··· Dataset content
(* ===== verification/KvCluster.v ===== *)
(** * kvraft on a cluster of Raft peers

    The whole service: the cluster of [RaftElection], on every peer a [KVServer] fed
    by the peer's apply loop, the handlers of the requests in flight, and the clients
    of [KvHistory].  The peers take no snapshots ([maxraftstate] is -1), nothing
    restarts.  The system follows [KvHistory]'s, so what the clients record is
    linearizable whatever is lost, delayed, repeated or elected. *)

From S2P Require Import Prelude Bitset Porcupine LinkedList Linearize LinearSearch LinearCheck Histories LinearVerdict KvModel.
From S2P Require Import LabGob Persister Raft RaftLog RaftState Voting RaftElection Replication RaftSafety RaftFrame ApplyStream RaftApi.
From S2P Require Import Dedup KVRaft Recording KvHistory.

Section world.
Context `{!Gob (PersistentState Op)} `{!Gob SnapshotState}.
#[local] Notation Server := (KVServer (Raft Op)).
Implicit Types (op : Op) (kv : Server) (rf : Raft Op) (L : list (RaftLogEntry Op)).

Record World := mkWorld {
  cluster : Cluster Op;
  servers : gmap Z Server;
  rounds : gmap Z (Round Op);                                     (* an apply loop between its critical sections *)
  handlers : list (Z * Op * Z);                                   (* waiting: server, request, startTerm *)
  answers : list (Op * string);                                   (* successful replies *)
  requests : list Op;                                             (* every request a clerk has sent *)
  numbers : gmap Z Z;                                             (* the clerks' reqNo *)
  users : Clients Op;
}.

#[export] Instance eta_World : Eta World := λ w,
  mkWorld (cluster w) (servers w) (rounds w) (handlers w) (answers w) (requests w) (numbers w) (users w).
#[export] Instance set_cluster : Setter cluster.
Proof. setter. Defined.
#[export] Instance set_servers : Setter servers.
Proof. setter. Defined.
#[export] Instance set_rounds : Setter rounds.
Proof. setter. Defined.
#[export] Instance set_handlers : Setter handlers.
Proof. setter. Defined.
#[export] Instance set_answers : Setter answers.
Proof. setter. Defined.
#[export] Instance set_requests : Setter requests.
Proof. setter. Defined.
#[export] Instance set_numbers : Setter numbers.
Proof. setter. Defined.
#[export] Instance set_users : Setter users.
Proof. setter. Defined.

(** A server with its Raft peer. *)
Definition serverAt (i : Z) (w : World) : option Server :=
  kv ← servers w !! i;
  r ← nodes (cluster w) !! i;
  Some (kv <| rf := r |>).

Definition setServer (i : Z) kv (w : World) : World :=
  w <| servers := <[i := kv]> (servers w) |> <| cluster := set_node i (rf kv) (cluster w) |>.

(** How the run of a handler ends. *)
Inductive Outcome := Failed | Succeeded (value : string) | Waits (startTerm : Z).

Definition handle op kv : option (Server * Outcome) :=
  if IsGetOp op then
    '(kv, r) ← GetBegin (GetArg op) kv;
    Some (kv, match r with
              | inl reply => if gr_Success reply then Succeeded (gr_Value reply) else Failed
              | inr startTerm => Waits startTerm
              end)
  else
    '(kv, r) ← PutAppendBegin (PutAppendArg op) kv;
    Some (kv, match r with
              | inl reply => if par_Success reply then Succeeded EmptyString else Failed
              | inr startTerm => Waits startTerm
              end).

(** [None]: it waits again. *)
Definition wakeup op (startTerm : Z) kv : option Outcome :=
  if IsGetOp op then
    reply ← GetResume (GetArg op) startTerm kv;
    Some (if gr_Success reply then Succeeded (gr_Value reply) else Failed)
  else
    reply ← PutAppendResume (PutAppendArg op) startTerm kv;
    Some (if par_Success reply then Succeeded EmptyString else Failed).

Definition respond (i : Z) op (o : Outcome) (w : World) : World :=
  match o with
  | Failed => w
  | Succeeded v => w <| answers := (op, v) :: answers w |>
  | Waits t => w <| handlers := (i, op, t) :: handlers w |>
  end.

Inductive WEvent :=
  | WRaft (ev : Event Op)             (* something happens between the peers *)
  | WTake (i : Z)                     (* an apply loop starts a round *)
  | WReceive (i : Z)                  (* the server takes a message from the apply channel *)
  | WEnd (i : Z)                      (* the round ends *)
  | WUser (ev : ClientEvent Op)
  | WIssue (op : Op)                  (* a clerk numbers a request and sends it *)
  | WRequest (i : Z) (op : Op)        (* a request reaches a server *)
  | WWake (k : nat)                   (* a waiting handler wakes up *)
  | WAnswer (op : Op) (out : string)  (* a successful reply reaches the clerk *).

(** What services and apply loops do to their peers is in the other events. *)
Definition internal (ev : Event Op) : bool :=
  match ev with
  | Local _ (OpUpdateCommit _) | Local _ OpKill => true
  | Local _ _ => false
  | _ => true
  end.

Definition wstep (ev : WEvent) (w : World) : option World :=
  match ev with
  | WRaft ev =>
    if internal ev then c ← cstep ev (cluster w); Some (w <| cluster := c |>) else None
  | WTake i =>
    '(c, rs) ← takeRound i (cluster w) (rounds w);
    Some (w <| cluster := c |> <| rounds := rs |>)
  | WReceive i =>
    '(msgs, es) ← rounds w !! i;
    match msgs with
    | [] => None
    | m :: msgs =>
      kv ← serverAt i w;
      kv ← applyLog m kv;
      Some (setServer i kv w <| rounds := <[i := (msgs, es)]> (rounds w) |>)
    end
  | WEnd i =>
    '(c, rs) ← endRound i (cluster w) (rounds w);
    Some (w <| cluster := c |> <| rounds := rs |>)
  | WUser ev =>
    if clientOnly ev then C ← clientStep ev (users w); Some (w <| users := C |>) else None
  | WIssue op =>
    if decide (clerk_op op ∧ reqno op = completed (numbers w) (client op) + 1) then
      C ← clientStep (CIssue op) (users w);
      Some (w <| requests := op :: requests w |> <| numbers := <[client op := reqno op]> (numbers w) |> <| users := C |>)
    else None
  | WRequest i op =>
    if decide (op ∈ requests w) then
      kv ← serverAt i w;
      '(kv, o) ← handle op kv;
      Some (respond i op o (setServer i kv w))
    else None
  | WWake k =>
    '(i, op, t) ← handlers w !! k;
    kv ← serverAt i w;
    o ← wakeup op t kv;
    Some (respond i op o (w <| handlers := delete k (handlers w) |>))
  | WAnswer op out =>
    if decide ((op, out) ∈ answers w) then
      C ← clientStep (CAnswer op out) (users w);
      Some (w <| users := C |>)
    else None
  end.

Definition wrun (w w' : World) : Prop := ∃ ev, wstep ev w = Some w'.

(** [n] fresh servers. *)
Definition init_world (env : Z → Env) (n : Z) : World :=
  let c := init_cluster env n in
  mkWorld c (map_imap (λ i r, StartKVServer r i MakePersister (-1)) (nodes c)) ∅ [] [] [] ∅ (mkClients 0 ∅ []).

(** ** The servers *)

(** A server has applied what its peer's apply loop has sent it. *)
Definition server_ok L (round : option (Round Op)) rf kv : Prop :=
  ∃ k, round_ok L round rf k ∧ serves (Command <$> L) k kv.

Lemma serves_app (l l' : list Op) k kv : (k <= length l)%nat → serves (l ++ l') k kv ↔ serves l k kv.
Proof. intros Hk. unfold serves. by rewrite take_app_le. Qed.

Lemma serves_prefix L L' k kv kv' :
  L `prefix_of` L' → Z.of_nat k <= zlen L → service kv' = service kv → serves (Command <$> L) k kv → serves (Command <$> L') k kv'.
Proof.
  intros [x ->] Hk Hsv Hs. rewrite fmap_app, serves_app by (rewrite length_fmap; unfold zlen in Hk; lia).
  unfold serves in *. by rewrite Hsv.
Qed.

Lemma server_ok_prefix L L' round rf rf' kv kv' :
  L `prefix_of` L' → LastApplied rf' = LastApplied rf → service kv' = service kv → server_ok L round rf kv → server_ok L' round rf' kv'.
Proof.
  intros HL Ha Hk (k & Hr & Hs). exists k. split; [by eapply round_prefix|].
  eapply (serves_prefix L); [done| |done..]. apply round_le in Hr. lia.
Qed.

(** ** The handlers *)

Lemma GetBegin_cases a kv kv' r :
  GetBegin a kv = Some (kv', r) →
  service kv' = service kv ∧ (rf kv' = rf kv ∨ ∃ ret, Raft.Start (getOp a) (rf kv) = Some (rf kv', ret)) ∧
  ∀ reply, r = inl reply → gr_Success reply = true → replies (getOp a) kv (gr_Value reply).
Proof.
  intros HG. pose proof HG as HG'. unfold GetBegin in HG. destruct (negb _); [injection HG as <- <-; split_and!; [done|by left|]; by intros ? [= <-]|].
  destruct (_ <=? _).
  - injection HG as <- <-. split_and!; [done|by left|]. intros reply [= <-] _. by econstructor.
  - inv_bind HG. destruct x as [r1 [[? t] lead]]. destruct lead; cbn in HG; injection HG as <- <-;
      (split_and!; [done|right; eauto|]); by intros ? [= <-].
Qed.

Lemma PutAppendBegin_cases a kv kv' r :
  PutAppendBegin a kv = Some (kv', r) →
  service kv' = service kv ∧ (rf kv' = rf kv ∨ ∃ ret, Raft.Start (putOp a) (rf kv) = Some (rf kv', ret)) ∧
  ∀ reply, r = inl reply → par_Success reply = true → replies (putOp a) kv EmptyString.
Proof.
  intros HG. pose proof HG as HG'. unfold PutAppendBegin in HG. destruct (negb _); [injection HG as <- <-; split_and!; [done|by left|]; by intros ? [= <-]|].
  destruct (_ <=? _).
  - injection HG as <- <-. split_and!; [done|by left|]. intros reply [= <-] _. by econstructor.
  - inv_bind HG. destruct x as [r1 [[? t] lead]]. destruct lead; cbn in HG; injection HG as <- <-;
      (split_and!; [done|right; eauto|]); by intros ? [= <-].
Qed.

(** What is left of a clerk's request when its fields are taken apart. *)
Lemma clerk_op_get op : clerk_op op → IsGetOp op = true → getOp (GetArg op) = op.
Proof. unfold clerk_op. intros H E. by rewrite E in H. Qed.
Lemma clerk_op_put op : clerk_op op → IsGetOp op = false → putOp (PutAppendArg op) = op.
Proof. unfold clerk_op. intros H E. rewrite E in H. by destruct H. Qed.

Lemma handle_cases op kv kv' o :
  clerk_op op → handle op kv = Some (kv', o) →
  service kv' = service kv ∧ (rf kv' = rf kv ∨ ∃ ret, Raft.Start op (rf kv) = Some (rf kv', ret)) ∧
  ∀ v, o = Succeeded v → replies op kv v.
Proof.
  intros Hop HH. unfold handle in HH. destruct (IsGetOp op) eqn:Hg; inv_bind HH; destruct x as [k r]; injection HH as <- <-.
  - apply GetBegin_cases in E as (HS & HR & HA). rewrite (clerk_op_get op) in * by done. split_and!; [done|done|].
    intros v. destruct r as [reply|]; [|done]. destruct (gr_Success reply) eqn:Hs; [|done]. intros [= <-]. by apply HA.
  - apply PutAppendBegin_cases in E as (HS & HR & HA). rewrite (clerk_op_put op) in * by done. split_and!; [done|done|].
    intros v. destruct r as [reply|]; [|done]. destruct (par_Success reply) eqn:Hs; [|done]. intros [= <-]. by eapply HA.
Qed.

Lemma wakeup_cases op t kv o :
  clerk_op op → wakeup op t kv = Some o → o = Failed ∨ ∃ v, o = Succeeded v ∧ replies op kv v.
Proof.
  intros Hop HW. unfold wakeup in HW. destruct (IsGetOp op) eqn:Hg; inv_bind HW; injection HW as <-.
  - destruct x as [v []]; [right|by left]. exists v. split; [done|]. rewrite <-(clerk_op_get op) by done. by econstructor.
  - destruct x as [[]]; [right|by left]. exists EmptyString. split; [done|]. rewrite <-(clerk_op_put op) by done. by econstructor.
Qed.

(** ** The simulation *)

Record WRel (n : Z) (w : World) (h : HSys) s L : Prop := {
  wr_cluster : CRel (λ op, op ∈ requests w) n (cluster w) s L;
  wr_log : clog (sys h) = Command <$> L;
  wr_sent : sent (sys h) = requests w;
  wr_issued : issued (sys h) = numbers w;
  wr_users : clients h = users w;
  wr_clerk : ∀ op, op ∈ requests w → clerk_op op;
  wr_servers : ∀ i kv r, servers w !! i = Some kv → nodes (cluster w) !! i = Some r → server_ok L (rounds w !! i) r kv;
  wr_handlers : ∀ i op t, (i, op, t) ∈ handlers w → op ∈ requests w;
  wr_answers : ∀ op v, (op, v) ∈ answers w → ∃ k kv, (k <= length L)%nat ∧ serves (Command <$> L) k kv ∧ replies op kv v;
}.

Lemma commits (h : HSys) (cmds : list Op) :
  (∀ op, op ∈ cmds → op ∈ sent (sys h)) →
  rtc (hstep (R := Raft Op)) h
    (mkHSys (mkSys (sent (sys h)) (clog (sys h) ++ cmds) (pending (sys h)) (issued (sys h)) (acked (sys h))) (clients h)).
Proof.
  destruct h as [[st lg pe iss ac] C]. cbn. induction cmds as [|op cmds IH] using rev_ind; intros Hs; [by rewrite app_nil_r|].
  eapply rtc_r; [apply IH; intros o Ho; apply Hs, elem_of_app; by left|]. rewrite app_assoc. apply (h_commit op (mkSys st (lg ++ cmds) pe iss ac)).
  apply Hs, elem_of_app. right. by left.
Qed.

Lemma WRel_next n w h s L w' s' L' :
  WRel n w h s L → CRel (λ op, op ∈ requests w) n (cluster w') s' L' → L `prefix_of` L' →
  requests w' = requests w → numbers w' = numbers w → users w' = users w →
  (∀ i kv r, servers w' !! i = Some kv → nodes (cluster w') !! i = Some r → server_ok L' (rounds w' !! i) r kv) →
  (∀ i op t, (i, op, t) ∈ handlers w' → op ∈ requests w) →
  (∀ op v, (op, v) ∈ answers w' → (op, v) ∈ answers w ∨
     ∃ k kv, (k <= length L')%nat ∧ serves (Command <$> L') k kv ∧ replies op kv v) →
  ∃ h', rtc (hstep (R := Raft Op)) h h' ∧ WRel n w' h' s' L'.
Proof.
  intros W HC [new ->] Hreq Hnum Hus Hsv Hh Ha. eexists. split; [apply (commits h (Command <$> new))|].
  - intros op (e & -> & He)%list_elem_of_fmap. rewrite (wr_sent _ _ _ _ _ W). apply (cr_sent _ _ _ _ _ HC), elem_of_app. by right.
  - split; cbn [sys clients sent clog issued]; rewrite ?Hreq, ?Hnum, ?Hus; try done; try apply W.
    + by rewrite (wr_log _ _ _ _ _ W), fmap_app.
    + intros op v [Hold|Hnew]%Ha; [|done]. destruct (wr_answers _ _ _ _ _ W _ _ Hold) as (k & kv & Hk & Hs & Hr).
      exists k, kv. rewrite fmap_app, serves_app by (by rewrite length_fmap). split_and!; [rewrite length_app; lia|done|done].
Qed.

#[local] Notation simulated n h w' := (∃ h' s' L', rtc (hstep (R := Raft Op)) h h' ∧ WRel n w' h' s' L').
······
### Your task
In the entries above, the lines between the one holding "(∀ op, op ∈ cmds → op ∈ sent (sys h)) →" and the one holding "replies op kv v) →", inclusive, are to be printed exactly as written, and those alone.

### Written answer
  (∀ op, op ∈ cmds → op ∈ sent (sys h)) →
  rtc (hstep (R := Raft Op)) h
    (mkHSys (mkSys (sent (sys h)) (clog (sys h) ++ cmds) (pending (sys h)) (issued (sys h)) (acked (sys h))) (clients h)).
Proof.
  destruct h as [[st lg pe iss ac] C]. cbn. induction cmds as [|op cmds IH] using rev_ind; intros Hs; [by rewrite app_nil_r|].
  eapply rtc_r; [apply IH; intros o Ho; apply Hs, elem_of_app; by left|]. rewrite app_assoc. apply (h_commit op (mkSys st (lg ++ cmds) pe iss ac)).
  apply Hs, elem_of_app. right. by left.
Qed.

Lemma WRel_next n w h s L w' s' L' :
  WRel n w h s L → CRel (λ op, op ∈ requests w) n (cluster w') s' L' → L `prefix_of` L' →
  requests w' = requests w → numbers w' = numbers w → users w' = users w →
  (∀ i kv r, servers w' !! i = Some kv → nodes (cluster w') !! i = Some r → server_ok L' (rounds w' !! i) r kv) →
  (∀ i op t, (i, op, t) ∈ handlers w' → op ∈ requests w) →
  (∀ op v, (op, v) ∈ answers w' → (op, v) ∈ answers w ∨
     ∃ k kv, (k <= length L')%nat ∧ serves (Command <$> L') k kv ∧ replies op kv v) →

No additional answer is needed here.